What's wrong with this code, part 20: Yet another reason that named synchronization objects are dangerous, the answers

Microsoft can be quite obsessive about instrumentation and metrics.  We have a significant body of tools that perform static and dynamic analysis on our operating systems.  Some of these tools (for example prefast and FxCop) are public, some are not.

Friday I posted a small snippet of code that showed a couple of the issues using named shared synchronization objects.  The example was abstract, but the problems called out is quite real.

If you run the Microsoft prefix tool on the example, it will point out the first problem in the snippet:  The calls to CreateEvent are made without specifying a DACL.  This is bad, because the objects get a DACL based on the creator's token, which means you don't get to control it, and it's entirely possible that the DACL you get is to permissive.

Even if you're not worried about a bad guy (and you always have to worry about the bad guy), if you're using the shared synchronization object in a client/server scenario, it means that the client might not have rights to access the server  because the newly created object will get a security descriptor based on the token of the creator.  Even worse, it's possible that the SD in the client grants the server rights but not vice-versa.  That means that depending on which side gets to run first, you might get different results.  That kind of timing problem can be a nightmare to debug.

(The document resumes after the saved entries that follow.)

(** The file sink notifies its observer exactly when the write to the
    file succeeds, whatever [Write] returns afterwards. *)
Lemma FileLogger_Write_events (l : FileLogger) (f : File) (p : bytes) (w : World) :
  file l = Some f →
  events (FileLogger_Write l p w).2
  = events w ++ match logEventEmitter l, fault w SysWrite (f_name f) with
                | Observer, None => [p]
                | _, _ => []
                end.
Proof.
  intros Hfile. unfold FileLogger_Write, File_Write. rewrite Hfile.
  destruct (fault w SysWrite (f_name f)) as [e|].
  { simpl. destruct (logEventEmitter l); by rewrite app_nil_r. }
  set (w1 := if f_append f then set_files (alter (λ c, c ++ p) (f_name f)) w
             else set_files (alter (λ c, write_at c (f_pos f) p) (f_name f)) w).
  set (f' := if f_append f then f else mkFile (f_name f) false (f_pos f + length p)).
  assert ((if f_append f
           then (len p, None, f, set_files (alter (λ c, c ++ p) (f_name f)) w)
           else (len p, None, mkFile (f_name f) false (f_pos f + length p),
                 set_files (alter (λ c, write_at c (f_pos f) p) (f_name f)) w))
          = (len p, @None error, f', w1)) as -> by (subst f' w1; by destruct (f_append f)).
  assert (events w1 = events w) as Hw1 by (subst w1; by destruct (f_append f)).
  clearbody w1 f'. simpl.
  set (w2 := emitLogEvent (logEventEmitter l) p w1).
  assert (events w2 = events w ++ match logEventEmitter l with
                                  | Observer => [p]
                                  | NullLogEventEmitter => []
                                  end) as Hw2.
  { subst w2. destruct (logEventEmitter l); simpl; rewrite Hw1; by rewrite ?app_nil_r. }
  clearbody w2. rewrite <- Hw2.
  repeat match goal with
         | |- context [if ?b then _ else _] => destruct b
         | |- context [match os_Stat ?a ?b with _ => _ end] => destruct (os_Stat a b)
         | |- context [os_Create ?a ?b] =>
             pose proof (os_Create_events a b) as Hcreate;
             destruct (os_Create a b) as [[??]?]; simpl in Hcreate
         end; simpl; rewrite ?Hcreate, ?backupFiles_events; done.
Qed.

If the ACL creates is too permissive, then things get scary.  If the DACL grants full access, it means that a bad guy can do ANYTHING to your event - they can change it's state, they can set a new DACL on it (locking your application out), etc.  Weak DACLs are a recipe for denial of service attacks (or worse - depending on the access rights granted and the circumstances, they can even enable elevation of privilege attacks).

Of course the fix is simple: Provide a DACL that grants the relevant access rights to the principles that are going to be opening the shared synchronization object.

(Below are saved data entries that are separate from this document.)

Local Open Scope Z_scope.

(** ** C integer types *)

(** [int], 32 bits, two's complement.  ISO C leaves signed overflow undefined;
    the wrap-around written here is what the usual targets do.  Theorems that
    rely on an [int] result carry the hypothesis that it did not overflow. *)
Definition INT_MIN : Z := - 2 ^ 31.
Definition INT_MAX : Z := 2 ^ 31 - 1.
Definition to_int (z : Z) : Z := (z + 2 ^ 31) mod 2 ^ 32 - 2 ^ 31.

(** [unsigned int] and [unsigned char]: conversion is reduction modulo. *)
Definition to_uint (z : Z) : Z := z mod 2 ^ 32.
Definition to_uchar (z : Z) : Z := z mod 2 ^ 8.

(** ** Constants of the system headers *)

(** [linux/input-event-codes.h] *)
Definition EV_KEY : Z := 1.
Definition EV_ABS : Z := 3.

Definition BTN_SOUTH : Z := 304.      (* 0x130 *)
Definition BTN_EAST : Z := 305.       (* 0x131 *)
Definition BTN_NORTH : Z := 307.      (* 0x133 *)
Definition BTN_WEST : Z := 308.       (* 0x134 *)
Definition BTN_TL : Z := 310.         (* 0x136 *)
Definition BTN_TR : Z := 311.         (* 0x137 *)
Definition BTN_TL2 : Z := 312.        (* 0x138 *)
Definition BTN_TR2 : Z := 313.        (* 0x139 *)
Definition BTN_SELECT : Z := 314.     (* 0x13a *)
Definition BTN_START : Z := 315.      (* 0x13b *)
Definition BTN_THUMBL : Z := 317.     (* 0x13d *)
Definition BTN_THUMBR : Z := 318.     (* 0x13e *)
Definition BTN_DPAD_UP : Z := 544.    (* 0x220 *)
Definition BTN_DPAD_DOWN : Z := 545.  (* 0x221 *)
Definition BTN_DPAD_LEFT : Z := 546.  (* 0x222 *)
Definition BTN_DPAD_RIGHT : Z := 547. (* 0x223 *)

Definition ABS_X : Z := 0.
Definition ABS_Y : Z := 1.
Definition ABS_Z : Z := 2.
Definition ABS_RX : Z := 3.
Definition ABS_RY : Z := 4.
Definition ABS_RZ : Z := 5.

(** [alsa/seq_event.h] *)
Definition SND_SEQ_EVENT_NOTEON : Z := 6.
Definition SND_SEQ_EVENT_NOTEOFF : Z := 7.
Definition SND_SEQ_EVENT_CONTROLLER : Z := 10.
Definition SND_SEQ_EVENT_PGMCHANGE : Z := 11.
Definition SND_SEQ_EVENT_PITCHBEND : Z := 13.

(** The program's own macros. *)
Definition DOWN : Z := 1.
Definition UP : Z := 0.

(** ** Data *)

(** [struct input_event] without its time stamp: [type] and [code] are
    [__u16], [value] is [__s32]. *)
Record input_event := {
  type : Z;
  code : Z;
  value : Z
}.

That's what we did when our source code analysis tools showed the first problem - they correctly detected that we were using a named object and hadn't specified a DACL for the named object.

 

A couple of weeks later, I got a new bug report, this time from the security guys.  It seems that they had ran a second tool which looked for ACLs that were too permissive.  In their scan, they found our named shared object, which had granted GENERIC_ALL access to the windows audio service.

<grumble>

I fixed the problem by tightening the ACL on the shared object to only grant SYNCHRONIZE access to the audio service (that's all the audio service needed), and I ran afoul of the second problem.

As the documentation for CreateEvent clearly spells out, if the named synchronization object already existed, CreateEvent API (and CreateMutex and CreateSemaphore) opens the object for EVENT_ALL_ACCESS (or SEMAPHORE_ALL_ACCESS or MUTEX_ALL_ACCESS).  That means that your DACL needs to grant EVENT_ALL_ACCESS (or...) or the call to CreateEvent will fail.  And I just changed the DACL to only grant SYNCHRONIZE access.

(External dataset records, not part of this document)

(** What is left of a run once its result is known. *)
Ltac run_done H :=
  inversion H; subst; clear H;
  cbn [State.d State.trace] in *;
  rewrite <- ?app_assoc in *;
  rewrite ?calls_app, ?calls_same in *;
  cbn [app] in *.

(** ** The polling loop of the delete *)

Section DeleteLoop.

Variables (ctx : Context.t) (zone : Zone) (id : string).

(** Every call of the loop is a fetch without context or a delete with the
    context of the caller. *)
Lemma DeleteRun_contexts rounds last evs res :
  DeleteRun ctx zone id rounds last evs res ->
  Forall (deleteCallContext ctx) evs.
Proof.
  induction 1; repeat constructor; auto.
Qed.

(** A delete call is the last call of the loop, and the call before it is a
    fetch of the same volume that shows no server. *)
Lemma DeleteRun_guard rounds last evs res :
  DeleteRun ctx zone id rounds last evs res ->
  forall pre req opts r post,
    evs = pre ++ DeleteVolumeCall req opts r :: post ->
    exists pre' resp,
      pre = pre' ++ [GetVolumeCall (GetVolumeRequest.mk zone id) [] (Ok resp)] /\
      forallb showsAttached pre' = true /\
      Volume.Server (GetVolumeResponse.Volume_ resp) = None /\
      req = DeleteVolumeRequest.mk zone id /\ post = [].
Proof.
  induction 1 as [last | rounds last err H404 | rounds last err H404
                  | rounds last resp res Hfree
                  | rounds last resp server evs res Hbusy Hrun IH];
    intros pre req opts r post Heq.
  - destruct pre; discriminate.
  - apply split_one in Heq. destruct Heq as (_ & He & _); discriminate.
  - apply split_one in Heq. destruct Heq as (_ & He & _); discriminate.
  - apply split_two in Heq.
    destruct Heq as [(_ & He & _) | (-> & He & ->)]; [discriminate|].
    inversion He; subst. exists [], resp. auto.
  - destruct pre as [|e pre]; simpl in Heq; [discriminate|].
    inversion Heq as [[He Hrest]]. subst e.
    destruct (IH _ _ _ _ _ Hrest) as (pre' & resp' & -> & Hpre & Hfree & -> & ->).
    exists (GetVolumeCall (GetVolumeRequest.mk zone id) [] (Ok resp) :: pre'), resp'.
    simpl. rewrite Hbusy. auto.
Qed.

(** When every fetch of the loop shows the volume attached, the loop uses up
    its rounds and ends on the timeout error. *)
Lemma DeleteRun_deadline_elapses rounds last evs res :
  DeleteRun ctx zone id rounds last evs res ->
  forallb showsAttached evs = true ->
  length evs = rounds /\
  res = Some (TimeoutError (match rounds with O => last | S _ => Some stillAttached end)).
Proof.
  induction 1 as [last | rounds last err H404 | rounds last err H404
                  | rounds last resp res Hfree
                  | rounds last resp server evs res Hbusy Hrun IH];
    simpl; intros Hall; try discriminate.
  - auto.
  - rewrite Hfree in Hall. discriminate.
  - rewrite Hbusy in Hall. simpl in Hall.
    destruct (IH Hall) as [Hlen ->]. split; [congruence|].
    destruct rounds; reflexivity.
Qed.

The problem is that we used CreateEvent to prevent from the race condition that occurs if you try to call OpenEvent/CreateEvent - it's possible for the OpenEvent call to fail and have all the consumers of the named event fall through to the CreateEvent API - to avoid this race, the code simply used CreateEvent.  I wasn't willing to add a call to OpenEvent because it would leave the race condition still present.

 

 

The good news is that the COSD people had identified this problem in the named synchronization object APIs and in Vista the new CreateEventEx was added to enable applications to work around this deficiency in the APIs: The CreateEventEx API allows you to specify an access mask to be used on the object after it is opened.  So now it's possible to have accurate DACLs on named synchronization objects AND prevent squatting attacks.

 

 

 

NB: The current documentation for CreateEventEx says that it opens for EVENT_ALL_ACCESS if the named object already exists, this is a typo in the documentation, I've already pointed it out to the doc people to let them know about the error.